The material below holds a span beginning at the line with "Definition at_vars (f" and ending at the line with "Definition at_lost b". Quote that span exactly, both ends included, and only that span.
::::::::
(* ===== verification/Scheduler.v ===== *)
(** The job scheduler of the process ([database/scheduler/]): the background
    task that owns it, the recurring jobs it registers, and how it is started,
    stopped and asked whether it is ready.

    The background task is a program of its own, kept by the event loop and
    advanced whenever [start] or [stop] wait; it suspends only at
    [await _sched_stop.wait()].  What APScheduler, the clock and the callers'
    cancellation do is scripted. *)

From S2P Require Import Prelude Prog Hoare.

(** * The package's variables *)
Record vars := Vars {
  _scheduler : bool;
  _sched_task : bool;
  _sched_ready : option bool;
  _sched_stop : option bool;
  _sched_error : option exn;
  _sync_bot : bool
}.

(** [None] everywhere: what the module starts with. *)
Definition no_vars : vars := Vars false false None None None false.

Definition put_scheduler b v := Vars b (_sched_task v) (_sched_ready v) (_sched_stop v) (_sched_error v) (_sync_bot v).
Definition put_task b v := Vars (_scheduler v) b (_sched_ready v) (_sched_stop v) (_sched_error v) (_sync_bot v).
Definition put_ready r v := Vars (_scheduler v) (_sched_task v) r (_sched_stop v) (_sched_error v) (_sync_bot v).
Definition put_stop r v := Vars (_scheduler v) (_sched_task v) (_sched_ready v) r (_sched_error v) (_sync_bot v).
Definition put_error e v := Vars (_scheduler v) (_sched_task v) (_sched_ready v) (_sched_stop v) e (_sync_bot v).
Definition put_bot b v := Vars (_scheduler v) (_sched_task v) (_sched_ready v) (_sched_stop v) (_sched_error v) b.

Definition is_ready (v : vars) : bool :=
  _scheduler v && match _sched_ready v with Some b => b | None => false end
  && match _sched_error v with None => true | Some _ => false end.

(** * The background task *)
Inductive jobs : Type -> Type :=
  | JRead : jobs vars
  | JPut (f : vars -> vars) : jobs unit
  (* APScheduler *)
  | NewJobStore : jobs unit
  | NewScheduler : jobs unit
  | AddJob (id : string) (hours : Z) (args : list Z) (misfire_grace_time : Z) : jobs unit
  | RemoveJob (id : string) : jobs unit
  | SchedulerStart : jobs unit
  | SchedulerShutdown : jobs unit
  (* [await _sched_stop.wait()] *)
  | WaitStop : jobs unit.

Definition _WARN_EXPIRY_SCHEDULE_ID : string := "tcbot.warn_expiry_daily".
Definition _SYNC_SCHEDULE_ID : string := "tcbot.enforcement_sync".
Definition _CLEANUP_SCHEDULE_ID : string := "tcbot.db_cleanup_weekly".

Definition remove_quietly (id : string) : prog jobs unit := try_except (call (RemoveJob id)) (fun _ => Ret tt).

Definition _register_periodic_schedules (warn_expiry_days sync_interval_hours : Z) : prog jobs unit :=
  (if 0 <? warn_expiry_days then call (AddJob _WARN_EXPIRY_SCHEDULE_ID 24 [warn_expiry_days] 86400)
   else remove_quietly _WARN_EXPIRY_SCHEDULE_ID) ;;;
  remove_quietly _CLEANUP_SCHEDULE_ID ;;;
  v <- call JRead ;;
  if (0 <? sync_interval_hours) && _sync_bot v
  then call (AddJob _SYNC_SCHEDULE_ID sync_interval_hours [] 86400)
  else remove_quietly _SYNC_SCHEDULE_ID.

(** From the start of the scheduler to its shutdown. *)
Definition serve : prog jobs unit :=
  v <- call JRead ;;
  match _sched_ready v, _sched_stop v with
  | None, _ => Raise (RuntimeError "_sched_ready event not initialised before _scheduler_background ran")
  | _, None => Raise (RuntimeError "_sched_stop event not initialised before _scheduler_background ran")
  | Some _, Some _ =>
      call (JPut (put_ready (Some true))) ;;;
      call WaitStop ;;;
      call SchedulerShutdown
  end.

(** The [except] and [finally] of the task. *)
Definition wind_up (started : bool) (r : result unit) : prog jobs unit :=
  (match r with
   | Err exc =>
       if is_Exception exc then
         call (JPut (put_error (Some exc))) ;;;
         v <- call JRead ;;
         match _sched_ready v with
         | Some false => call (JPut (put_ready (Some true)))
         | _ => Ret tt
         end
       else Ret tt
   | Ok _ => Ret tt
   end) ;;;
  (if started then try_except (call SchedulerShutdown) (fun _ => Ret tt) else Ret tt) ;;;
  call (JPut (put_scheduler false)) ;;;
  match r with
  | Err exc => if is_Exception exc then Ret tt else Raise exc
  | Ok _ => Ret tt
  end.

Definition _scheduler_background (warn_expiry_days sync_interval_hours : Z) : prog jobs unit :=
  call NewJobStore ;;;
  call NewScheduler ;;;
  call (JPut (put_scheduler true)) ;;;
  r <- attempt (_register_periodic_schedules warn_expiry_days sync_interval_hours ;;; call SchedulerStart) ;;
  match r with
  | Err e => wind_up false (Err e)
  | Ok _ => r <- attempt serve ;; wind_up (is_err r) r
  end.

(** * The event loop *)

(** The task: not yet run, suspended, or over. *)
Inductive task :=
  | Created (p : prog jobs unit)
  | Waiting (p : prog jobs unit)
  | Ended (r : result unit).

(** An answer from outside; [early]: a cancellation that arrives before the
    background task has had its turn. *)
Record reply := Reply { early : bool; how : result unit }.

(** [up]: the schedulers that were started and not shut down.  [refusals]: the
    shutdowns that raised, after which a scheduler may be running that nobody
    refers to.  [lost]: a task was replaced while it was alive. *)
Record sys := Sys {
  sv : vars;
  bg : option task;
  cancel_req : bool;
  up : nat;
  refusals : nat;
  lost : bool;
  added : list string;
  replies : list reply
}.

Definition next (s : sys) : reply * sys :=
  match replies s with
  | [] => (Reply false (Ok tt), s)
  | r :: rs => (r, Sys (sv s) (bg s) (cancel_req s) (up s) (refusals s) (lost s) (added s) rs)
  end.
Definition at_vars (f : vars -> vars) s := Sys (f (sv s)) (bg s) (cancel_req s) (up s) (refusals s) (lost s) (added s) (replies s).
Definition at_bg t s := Sys (sv s) t (cancel_req s) (up s) (refusals s) (lost s) (added s) (replies s).
Definition at_cancel b s := Sys (sv s) (bg s) b (up s) (refusals s) (lost s) (added s) (replies s).
Definition at_started s := Sys (sv s) (bg s) (cancel_req s) (S (up s)) (refusals s) (lost s) (added s) (replies s).
Definition at_shut s := Sys (sv s) (bg s) (cancel_req s) (pred (up s)) (refusals s) (lost s) (added s) (replies s).
Definition at_refused s := Sys (sv s) (bg s) (cancel_req s) (up s) (S (refusals s)) (lost s) (added s) (replies s).
Definition at_lost b s := Sys (sv s) (bg s) (cancel_req s) (up s) (refusals s) (lost s || b) (added s) (replies s).
Definition at_added id s := Sys (sv s) (bg s) (cancel_req s) (up s) (refusals s) (lost s) (id :: added s) (replies s).

(** A call that does not suspend is never cancelled. *)
Definition uncancelled (r : result unit) : result unit :=
  match r with Err CancelledError => Ok tt | _ => r end.

(** The calls of the background task; [None]: it stays suspended. *)
Definition jobs_handler : forall X, jobs X -> sys -> option (result X * sys) :=
  fun X ev =>
    match ev in jobs X return sys -> option (result X * sys) with
    | JRead => fun s => Some (Ok (sv s), s)
    | JPut f => fun s => Some (Ok tt, at_vars f s)
    | NewJobStore | NewScheduler | RemoveJob _ => fun s => let '(r, s) := next s in Some (uncancelled (how r), s)
    | AddJob id _ _ _ => fun s => let '(r, s) := next s in
        match uncancelled (how r) with Ok _ => Some (Ok tt, at_added id s) | Err e => Some (Err e, s) end
    | SchedulerStart => fun s => let '(r, s) := next s in
        match uncancelled (how r) with Ok _ => Some (Ok tt, at_started s) | Err e => Some (Err e, s) end
    | SchedulerShutdown => fun s => let '(r, s) := next s in
        match uncancelled (how r) with Ok _ => Some (Ok tt, at_shut s) | Err e => Some (Err e, at_refused s) end
    | WaitStop => fun s =>
        if cancel_req s then Some (Err CancelledError, at_cancel false s)
        else match _sched_stop (sv s) with Some true => Some (Ok tt, s) | _ => None end
    end.

(** Run a program until it ends or is suspended.  The task gathers nothing. *)
Inductive progress (A : Type) := Done (r : result A) (s : sys) | Blocked (p : prog jobs A) (s : sys).
Arguments Done {A} r s.
Arguments Blocked {A} p s.

Fixpoint advance {A} (p : prog jobs A) (s : sys) : progress A :=
  match p with
  | Ret a => Done (Ok a) s
  | Raise e => Done (Err e) s
  | Vis ev k => match jobs_handler _ ev s with Some (x, s') => advance (k x) s' | None => Blocked p s end
  | Par _ _ _ => Blocked p s
  end.

Definition park (x : progress unit) : sys :=
  match x with Done r s => at_bg (Some (Ended r)) s | Blocked p s => at_bg (Some (Waiting p)) s end.

(** One turn of the background task. *)
Definition take_turn (s : sys) : sys :=
  match bg s with
  | Some (Created p) =>
      if cancel_req s then at_bg (Some (Ended (Err CancelledError))) (at_cancel false s) else park (advance p s)
  | Some (Waiting p) => park (advance p s)
  | _ => s
  end.

Definition alive (s : sys) : bool := match bg s with Some (Created _) | Some (Waiting _) => true | _ => false end.

(** * [start], [stop] *)
Inductive sch : Type -> Type :=
  | SRead : sch vars
  | SPut (f : vars -> vars) : sch unit
  | CreateTask (p : prog jobs unit) : sch unit
  | TaskDone : sch bool
  | CancelTask : sch unit
  (* each within its timeout: [_sched_ready.wait()]; the task; its gathering *)
  | WaitReady (ms : Z) : sch unit
  | WaitTask (ms : Z) : sch unit
  | GatherTask (ms : option Z) : sch unit.

(** Waiting for what [cond] tells: the background has its turn unless the
    caller is cancelled first; [interrupted] is what giving up does.  Only a
    wait with a timeout is given up while [cond] would do. *)
Definition wait_for (timed : bool) (cond : sys -> option (result unit)) (interrupted : sys -> sys) (s : sys)
  : result unit * sys :=
  let '(a, s) := next s in
  if is_cancel (how a) then (Err CancelledError, interrupted (if early a then s else take_turn s))
  else
    let s := take_turn s in
    match cond s with
    | Some x => if is_err (how a) && timed then (Err TimeoutError, interrupted s) else (x, s)
    | None => (Err TimeoutError, interrupted s)
    end.

Definition cancel_alive (s : sys) : sys := if alive s then at_cancel true s else s.
Definition task_result (s : sys) : option (result unit) := match bg s with Some (Ended r) => Some r | _ => None end.
Definition is_set (e : option bool) : option (result unit) := match e with Some true => Some (Ok tt) | _ => None end.

Definition gathered (s : sys) : option (result unit) := match task_result s with Some _ => Some (Ok tt) | None => None end.

Definition handler : forall X, sch X -> sys -> result X * sys :=
  fun X ev =>
    match ev in sch X return sys -> result X * sys with
    | SRead => fun s => (Ok (sv s), s)
    | SPut f => fun s => (Ok tt, at_vars f s)
    | CreateTask p => fun s => (Ok tt, at_bg (Some (Created p)) (at_cancel false (at_lost (alive s) s)))
    | TaskDone => fun s => (Ok (negb (alive s)), s)
    | CancelTask => fun s => (Ok tt, cancel_alive s)
    | WaitReady _ => wait_for true (fun s => is_set (_sched_ready (sv s))) id
    | WaitTask _ => wait_for true task_result cancel_alive
    | GatherTask ms => wait_for (match ms with None => false | Some _ => true end) gathered cancel_alive
    end.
::::::::
■ **RESPONSE BELOW**
Definition at_vars (f : vars -> vars) s := Sys (f (sv s)) (bg s) (cancel_req s) (up s) (refusals s) (lost s) (added s) (replies s).
Definition at_bg t s := Sys (sv s) t (cancel_req s) (up s) (refusals s) (lost s) (added s) (replies s).
Definition at_cancel b s := Sys (sv s) (bg s) b (up s) (refusals s) (lost s) (added s) (replies s).
Definition at_started s := Sys (sv s) (bg s) (cancel_req s) (S (up s)) (refusals s) (lost s) (added s) (replies s).
Definition at_shut s := Sys (sv s) (bg s) (cancel_req s) (pred (up s)) (refusals s) (lost s) (added s) (replies s).
Definition at_refused s := Sys (sv s) (bg s) (cancel_req s) (up s) (S (refusals s)) (lost s) (added s) (replies s).
Definition at_lost b s := Sys (sv s) (bg s) (cancel_req s) (up s) (refusals s) (lost s || b) (added s) (replies s).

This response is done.